For more on Hubble's discovery: <br>
https://www.nasa.gov/content/about-story-edwin-hubble <br>
https://news.uchicago.edu/explainer/hubble-constant-explained

Source:
http://supernova.lbl.gov/Union/, https://arxiv.org/abs/1105.3470, DOI 10.1088/0004-637X/746/1/85

# A Classic Experiment: Edwin Hubble's Discovery of the Expansion of the Universe

In the early 20th century, Edwin Hubble (University of Chicago alumnus) significantly contributed to the understanding of the universe via the observation that a number of stars and galaxies moved away from the Earth with a velocity $v$ that is proportional to their distance $d$ from Earth. This relationship is known as Hubble's law

$v=H_0 d$

in which $H_0$ is the Hubble constant, typically measured in units of km s$^{-1}$ Mpc$^{-1}$ in which Mpc indicates a distance of $10^6$ parsec (1 parsec is about 3.26 light years). The original data used by Hubble can be found in the paper "The Velocity-Distance Relation among Extra-Galactic Nebulae" (Hubble, Edwin; Humason, Milton L., 1931). For some time scientists predicted that the value of the Hubble constant should be around 68 km s$^{-1}$ Mpc$^{-1}$. As more data come into light, it has been suggested that the Hubble constant should be around 70 km s$^{-1}$ Mpc$^{-1}$ with some reports pushing it to 72-74 km s$^{-1}$ Mpc$^{-1}$. Distant galaxies moving away faster than nearby galaxies can serve as an evidence for the expansion of the universe and the Hubble constant indicates the rate at which this expansion is happening (see the blueberry muffin baking analogy in the UChicago New cited above).

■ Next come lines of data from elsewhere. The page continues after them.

(** C1, as the code has it.  Single use: let [generate] return a token [T]
    onto a key that held no record.  Take any two later [verify] calls with
    [T], served one after the other, with any traffic before and between
    them that does not issue [T]'s key again: if the earlier call reached
    the single-use deletion (it succeeded, or failed only with "Session not
    found"), the later one fails with BAD_REQUEST "Invalid token"; so the
    two never both succeed. *)
Theorem single_use :
  forall opts c w resp w1 before c1 between c2,
    absent (identifierOf opts (GenerateResponse.token resp)) w ->
    generateOneTimeTokenSession opts c w = (inr resp, w1) ->
    body_token c1 = GenerateResponse.token resp ->
    body_token c2 = GenerateResponse.token resp ->
    Forall (fun call =>
              issues opts call <> Some (identifierOf opts (GenerateResponse.token resp)))
           (before ++ between) ->
    (reachedInvalidation (fst (thenVerify opts before c1 w1)) ->
     fst (thenVerify opts between c2 (snd (thenVerify opts before c1 w1)))
     = inl InvalidToken)
    /\ succeeded (fst (thenVerify opts before c1 w1))
       && succeeded (fst (thenVerify opts between c2 (snd (thenVerify opts before c1 w1))))
       = false.
Proof.
  intros opts c w resp w1 before c1 between c2 Habs Hgen H1 H2 Hquiet.
  apply Forall_app in Hquiet. destruct Hquiet as [Hbefore Hbetween].
  assert (Hburn :
    reachedInvalidation (fst (thenVerify opts before c1 w1)) ->
    fst (thenVerify opts between c2 (snd (thenVerify opts before c1 w1)))
    = inl InvalidToken).
  { intros Hreached. unfold thenVerify at 2.
    apply burnt_for_good with (k := identifierOf opts (GenerateResponse.token resp)).
    - apply serveAll_keeps_atMostOne; [exact Hbefore|].
      eapply generate_onto_absent; eassumption.
    - rewrite H1. reflexivity.
    - congruence.
    - eapply reached_past_schema. exact Hreached.
    - exact Hbetween. }
  split; [exact Hburn|].
  destruct (succeeded (fst (thenVerify opts before c1 w1))) eqn:Hfirst; [|reflexivity].
  rewrite Hburn; [reflexivity | left; exact Hfirst].
Qed.

Lemma single_use_witness :
  fst (thenVerify Demo.defaults
         [Verify (Demo.redeem "other" 1500)]
         (Demo.redeem "k3J9xQ2mV7pL0aZ8bN4cR6tY1uW5eH3s" 3000)
         (snd (thenVerify Demo.defaults [] (Demo.redeem "k3J9xQ2mV7pL0aZ8bN4cR6tY1uW5eH3s" 2000)
                 (snd (generateOneTimeTokenSession Demo.defaults (Demo.fromServer 1000)
                         Demo.world0)))))
  = inl InvalidToken.
Proof.
  refine (proj1 (single_use Demo.defaults (Demo.fromServer 1000) Demo.world0
                   (GenerateResponse.Make "k3J9xQ2mV7pL0aZ8bN4cR6tY1uW5eH3s") _
                   [] (Demo.redeem "k3J9xQ2mV7pL0aZ8bN4cR6tY1uW5eH3s" 2000)
                   [Verify (Demo.redeem "other" 1500)]
                   (Demo.redeem "k3J9xQ2mV7pL0aZ8bN4cR6tY1uW5eH3s" 3000)
                   _ _ _ _ _) _).
  - reflexivity.
  - reflexivity.
  - reflexivity.
  - reflexivity.
  - repeat constructor; discriminate.
  - left. reflexivity.
Defined.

We will attempt to fit two models into the Supernova Union data containing distances versus redshift information. One model is a simple linear law and the second one is a nonlinear (extension) of the first model.

In [None]:
# import libraries for data manipulation
import pandas as pd
import matplotlib.pyplot as plt
import numpy as np
import math

# Reading csv sample data set into a DataFrame df
label='sn_z_mu_dmu_plow_union2.1.txt'
df = pd.read_csv(label, delimiter='\t', names=["name", "redshift", "distance modulus", "distance modulus uncertainty", "unknown constant"])

# Display how many rows (records) and columns (values per record) we have
print ('Data contains %i rows and %i columns' % (df.shape[0], df.shape[1]))
df.shape

# Display information about our data
df.info()

In [None]:
# Display the first 5 records from our dataset
df.head()

In [None]:
# Display the last 5 records from our dataset
df.tail()

In [None]:
# Let's plot the data
plt.figure()
plt.xlabel('redshift(z)', fontsize=15) #Label x
plt.ylabel('distance modulus', fontsize=15)#Label y
# plot with errorbars
plt.errorbar(df['redshift'],df['distance modulus'],yerr=df['distance modulus uncertainty'],marker='.',linestyle = 'None', color = 'black')
# uncomment the line below to zoom at small redshifts
plt.xlim([0,0.1])
plt.ylim(top=40)
plt.show()

The data is stored in terms of 'distance modulus', $\mu$, (https://en.wikipedia.org/wiki/Distance_modulus) and we need convert it to just 'distance' in parsec. For that, we use the definition

$d = 10^{(\mu/5) + 1}$

and the uncertainty in $\mu$, $\sigma_\mu$ also needs to be propagated so we can obtain the uncertainty in $d$, $\sigma_d$. This can be done using error propagation as

\begin{eqnarray}
\sigma_d &=& \frac{\partial d}{\partial \mu}\, \sigma_\mu \\
 &=& \frac{\log(10)}{5}\, 10^{(\mu/5)+1}\, \sigma_\mu
\end{eqnarray}

In [None]:
# Let's copy the original dataframe to a new one since we will make column alterations
df_copy = df.copy()

# Let's rename the column to simply 'distance' and make the conversion
df_copy = df_copy.rename(columns={'distance modulus': 'distance', 'distance modulus uncertainty': 'd-uncertainty'})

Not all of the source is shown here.